◆ PROBLEM REQUIREMENTS
Copy every line below that has the word "with" in it.

[Stored data]
==============================

(** * The OpenGL rasterizer surface cache of yuzu

    A shallow embedding of [video_core/renderer_opengl/gl_rasterizer_cache.h]:
    the surface descriptor [SurfaceParams] with its geometry helpers, the
    reserve key [SurfaceReserveKey], the cached object [CachedSurface] and
    the part of [RasterizerCacheOpenGL] that tracks reinterpreted surfaces. *)

From Equations Require Import Equations.
From stdpp Require Import gmap list.
From stdpp Require Import strings.

Local Open Scope Z_scope.

(** ** Machine integers

    [u32] and [std::size_t]/[CacheAddr] values are integers of [Z]; the
    arithmetic of the header is unsigned and wraps around. *)

Definition wrap32 (x : Z) : Z := x mod 2 ^ 32.
Definition wrap64 (x : Z) : Z := x mod 2 ^ 64.

Definition is_u32 (x : Z) : Prop := 0 <= x < 2 ^ 32.
Definition is_u64 (x : Z) : Prop := 0 <= x < 2 ^ 64.

(** Unsigned division; dividing by zero has no defined result in C++. *)
Definition udiv (a b : Z) : option Z :=
  if b =? 0 then None else Some (a / b).

(** ** Loops that halve a running block size

    [while (b > 1 && cond(b)) { b >>= 1; }] followed by [return b], as in
    [MipBlockHeight] and [MipBlockDepth]. The value strictly decreases, so
    the loop is defined by well-founded recursion on it. *)

Equations? halve_while (cond : Z -> bool) (b : Z) : Z by wf (Z.to_nat b) lt :=
  halve_while cond b with Z_lt_dec 1 b := {
    | left _ => if cond b then halve_while cond (Z.shiftr b 1) else b
    | right _ => b }.
Proof.
  rewrite Z.shiftr_div_pow2 by lia.
  change (2 ^ 1) with 2.
  assert (b / 2 < b) by (apply Z.div_lt; lia).
  assert (0 <= b / 2) by (apply Z.div_pos; lia).
  lia.
Qed.

(** The loop as the specification words it: "start at [b] and halve while
    [cond] holds", as a big-step relation between the start value and the
    result. No guard is built in; a guard is part of [cond] where the
    specification states one. *)
Inductive halving (cond : Z -> bool) : Z -> Z -> Prop :=
| halving_stop b : cond b = false -> halving cond b b
| halving_step b r :
    cond b = true -> halving cond (b / 2) r -> halving cond b r.

(** ** Enumerations

    [SurfaceTarget], [PixelFormat], [ComponentType] and [SurfaceType] are
    declared in [video_core/surface.h]. The constructors of [SurfaceTarget]
    are the cases of [SurfaceTargetName]; the other three are kept as the
    integer value of the enumerator. [SurfaceClass] is declared inside
    [SurfaceParams]. *)

Inductive SurfaceTarget :=
| Texture1D
| Texture2D
| Texture3D
| Texture1DArray
| Texture2DArray
| TextureCubemap
| TextureCubeArray.

Inductive SurfaceClass :=
| Uploaded
| RenderTarget
| DepthBuffer
| Copy.

Definition PixelFormat := Z.
Definition ComponentType := Z.
Definition SurfaceType := Z.

#[global] Instance SurfaceTarget_eq_dec : EqDecision SurfaceTarget.
Proof. solve_decision. Defined.

#[global] Instance SurfaceClass_eq_dec : EqDecision SurfaceClass.
Proof. solve_decision. Defined.

(** ** Surface descriptors *)

Module SurfaceParams.

(** The anonymous struct [rt]: render target specific parameters. *)
Record rt_t := mk_rt {
  index : Z;
  array_mode : Z;
  volume : Z;
  layer_stride : Z;
  base_layer : Z }.

Record t := mk {
  is_tiled : bool;
  block_width : Z;
  block_height : Z;
  block_depth : Z;
  tile_width_spacing : Z;
  pixel_format : PixelFormat;
  component_type : ComponentType;
  type : SurfaceType;
  width : Z;
  height : Z;
  depth : Z;
  unaligned_height : Z;
  pitch : Z;
  target : SurfaceTarget;
  identity : SurfaceClass;
  max_mip_level : Z;
  is_layered : bool;
  is_array : bool;
  srgb_conversion : bool;
  (* Parameters used for caching *)
  host_ptr : Z;
  gpu_addr : Z;
  size_in_bytes : Z;
  size_in_bytes_gl : Z;
  (* Render target specific parameters, not used in caching *)
  rt : rt_t }.

#[global] Instance rt_eq_dec : EqDecision rt_t.
Proof. solve_decision. Defined.

#[global] Instance params_eq_dec : EqDecision t.
Proof. solve_decision. Defined.

Section Geometry.

(** Format tables of [video_core/surface.h] and the layout size of
    [video_core/textures/decoders.h]; their bodies are not part of the
    header, so the geometry is stated for any such functions. *)
Variable GetCompressionFactor : PixelFormat -> Z.
Variable GetBytesPerPixel : PixelFormat -> Z.
Variable GetDefaultBlockHeight : PixelFormat -> Z.
Variable CalculateSize : bool -> Z -> Z -> Z -> Z -> Z -> Z -> Z.

(** The [uncompressed_size] local of [SizeInBytesRaw]. *)
Definition uncompressed_size (p : t) (ignore_tiled : bool) : Z :=
  CalculateSize (if ignore_tiled then false else is_tiled p)
    (GetBytesPerPixel (pixel_format p))
    (width p) (height p) (depth p) (block_height p) (block_depth p).

(** [compression_factor * compression_factor] is a product of [u32]. *)
Definition SizeInBytesRaw (p : t) (ignore_tiled : bool) : option Z :=
  let compression_factor := GetCompressionFactor (pixel_format p) in
  udiv (uncompressed_size p ignore_tiled)
       (wrap32 (compression_factor * compression_factor)).

Definition SizeInBytesGL (p : t) : option Z := SizeInBytesRaw p true.

(** [mip_level] is a [u32]. C++ defines the shifts of [MipWidth],
    [MipHeight] and [MipDepth] for counts below 32 only; the shift here is
    the one of [Z], so these functions stand for the code at mip levels
    below 32. *)
Definition MipWidth (p : t) (mip_level : Z) : Z :=
  Z.max 1 (Z.shiftr (width p) mip_level).

Definition MipHeight (p : t) (mip_level : Z) : Z :=
  Z.max 1 (Z.shiftr (height p) mip_level).

Definition MipDepth (p : t) (mip_level : Z) : Z :=
  if is_layered p then depth p else Z.max 1 (Z.shiftr (depth p) mip_level).

Definition MipBlockHeight (p : t) (mip_level : Z) : option Z :=
  if mip_level =? 0 then Some (block_height p)
  else
    let alt_height := MipHeight p mip_level in
    let h := GetDefaultBlockHeight (pixel_format p) in
    blocks_in_y ← udiv (wrap32 (alt_height + h - 1)) h;
    Some (halve_while (fun bh => blocks_in_y <=? wrap32 (bh * 4)) 16).

Definition MipBlockDepth (p : t) (mip_level : Z) : option Z :=
  if mip_level =? 0 then Some (block_depth p)
  else if is_layered p then Some 1
  else
    let mip_depth := MipDepth p mip_level in
    let bd := halve_while (fun bd => wrap32 (mip_depth * 2) <=? bd) 32 in
    if bd =? 32 then
      bh ← MipBlockHeight p mip_level;
      if 4 <=? bh then Some 16 else Some bd
    else Some bd.

(** [std::tie(...) == std::tie(...)] compares the tuples fieldwise. *)
Definition IsCompatibleSurface (p other : t) : bool :=
  if bool_decide
       ((pixel_format p, type p, width p, height p, target p, depth p,
         is_tiled p)
        = (pixel_format other, type other, width other, height other,
           target other, depth other, is_tiled other))
  then
    if negb (is_tiled p) then true
    else bool_decide
           ((block_height p, block_depth p, tile_width_spacing p)
            = (block_height other, block_depth other,
               tile_width_spacing other))
  else false.

(** [InnerMipmapMemorySize] and [InnerMemorySize] are private members that
    the header declares and does not define; the arguments left out at a
    call take the defaults of the declaration ([false]). *)
Variable InnerMipmapMemorySize : t -> Z -> bool -> bool -> bool -> Z.
Variable InnerMemorySize : t -> bool -> bool -> bool -> Z.

(** [size * depth] is a product of [std::size_t]. *)
Definition MemorySize (p : t) : Z :=
  let size := InnerMemorySize p false (is_layered p) false in
  if is_layered p then wrap64 (size * depth p) else size.

Definition IsValid (p : t) : bool :=
  negb (gpu_addr p =? 0) && negb (host_ptr p =? 0) &&
  negb (height p =? 0) && negb (width p =? 0).

Definition LayerMemorySize (p : t) : Z := InnerMemorySize p false true false.

Definition LayerSizeGL (p : t) (mip_level : Z) : Z :=
  InnerMipmapMemorySize p mip_level true (is_layered p) false.

Definition GetMipmapSizeGL (p : t) (mip_level : Z) (ignore_compressed : bool)
  : Z :=
  let size :=
    InnerMipmapMemorySize p mip_level true (is_layered p) ignore_compressed in
  if is_layered p then wrap64 (size * depth p) else size.

(** [for (u32 i = 0; i < mip_level; i++) offset += ...;] *)
Definition GetMipmapLevelOffset (p : t) (mip_level : Z) : Z :=
  fold_left
    (fun offset i =>
       wrap64 (offset + InnerMipmapMemorySize p i false (is_layered p) false))
    (seqZ 0 mip_level) 0.

Definition GetMipmapLevelOffsetGL (p : t) (mip_level : Z) : Z :=
  fold_left
    (fun offset i =>
       wrap64 (offset + InnerMipmapMemorySize p i true (is_layered p) false))
    (seqZ 0 mip_level) 0.

Definition GetMipmapSingleSize (p : t) (mip_level : Z) : Z :=
  InnerMipmapMemorySize p mip_level false (is_layered p) false.

(** [Common::CountTrailingZeroes32] of [common/bit_util.h]. The shift
    [1U << l2] is defined for counts below 32. *)
Variable CountTrailingZeroes32 : Z -> Z.

Definition RowAlign (p : t) (mip_level : Z) : option Z :=
  let m_width := MipWidth p mip_level in
  let bytes_per_pixel := GetBytesPerPixel (pixel_format p) in
  let l2 := CountTrailingZeroes32 (wrap32 (m_width * bytes_per_pixel)) in
  if l2 <? 32 then Some (wrap32 (Z.shiftl 1 l2)) else None.

End Geometry.

(** The names of targets and classes. A [switch] that reaches its
    [default:] label logs "Unimplemented ..." and runs into [UNREACHABLE()];
    that outcome is [None]. *)
Definition SurfaceTargetName (target : SurfaceTarget) : option string :=
  match target with
  | Texture1D => Some "Texture1D"
  | Texture2D => Some "Texture2D"
  | Texture3D => Some "Texture3D"
  | Texture1DArray => Some "Texture1DArray"
  | Texture2DArray => Some "Texture2DArray"
  | TextureCubemap => Some "TextureCubemap"
  | TextureCubeArray => Some "TextureCubeArray"
  end%string.

Definition TargetName (p : t) : option string :=
  match target p with
  | Texture1D => Some "1D"
  | Texture2D => Some "2D"
  | Texture3D => Some "3D"
  | Texture1DArray => Some "1DArray"
  | Texture2DArray => Some "2DArray"
  | TextureCubemap => Some "Cube"
  | _ => None
  end%string.

Definition ClassName (p : t) : option string :=
  match identity p with
  | Uploaded => Some "UP"
  | RenderTarget => Some "RT"
  | DepthBuffer => Some "DB"
  | Copy => Some "CP"
  end%string.

Definition IdentityString (p : t) : option string :=
  class_name ← ClassName p;
  target_name ← TargetName p;
  Some (class_name +:+ "_" +:+ target_name +:+ "_"
        +:+ (if is_tiled p then "T" else "L"))%string.

(** The fields that [IsCompatibleSurface] reads: the first tuple, and the
    second one for a tiled descriptor. *)
Definition compatibility_key (p : t) :=
  ((pixel_format p, type p, width p, height p, target p, depth p, is_tiled p),
   if is_tiled p
   then Some (block_height p, block_depth p, tile_width_spacing p)
   else None).

End SurfaceParams.

(** ** Reserve keys

    [SurfaceReserveKey] derives from [Common::HashableStruct<SurfaceParams>],
    whose single member [state] holds the descriptor; two keys are the same
    key when their [state]s are equal. *)

Module SurfaceReserveKey.

Record t := mk { state : SurfaceParams.t }.

#[global] Instance key_eq_dec : EqDecision t.
Proof. solve_decision. Defined.

(** The three assignments of [Create] after [res.state = params]; [{}]
    value-initialises: the first enumerator, address zero, an all-zero
    [rt]. *)
Definition clear_identity (p : SurfaceParams.t) : SurfaceParams.t :=
  let 'SurfaceParams.mk a b c d e f g h i j k l m n _ o q r s u v w x y := p in
  SurfaceParams.mk a b c d e f g h i j k l m n Uploaded o q r s u v w x y.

==============================

◆ RESPONSE FOR THIS EXERCISE
    the surface descriptor [SurfaceParams] with its geometry helpers, the
  halve_while cond b with Z_lt_dec 1 b := {
  change (2 ^ 1) with 2.
  match target with
  match target p with
  match identity p with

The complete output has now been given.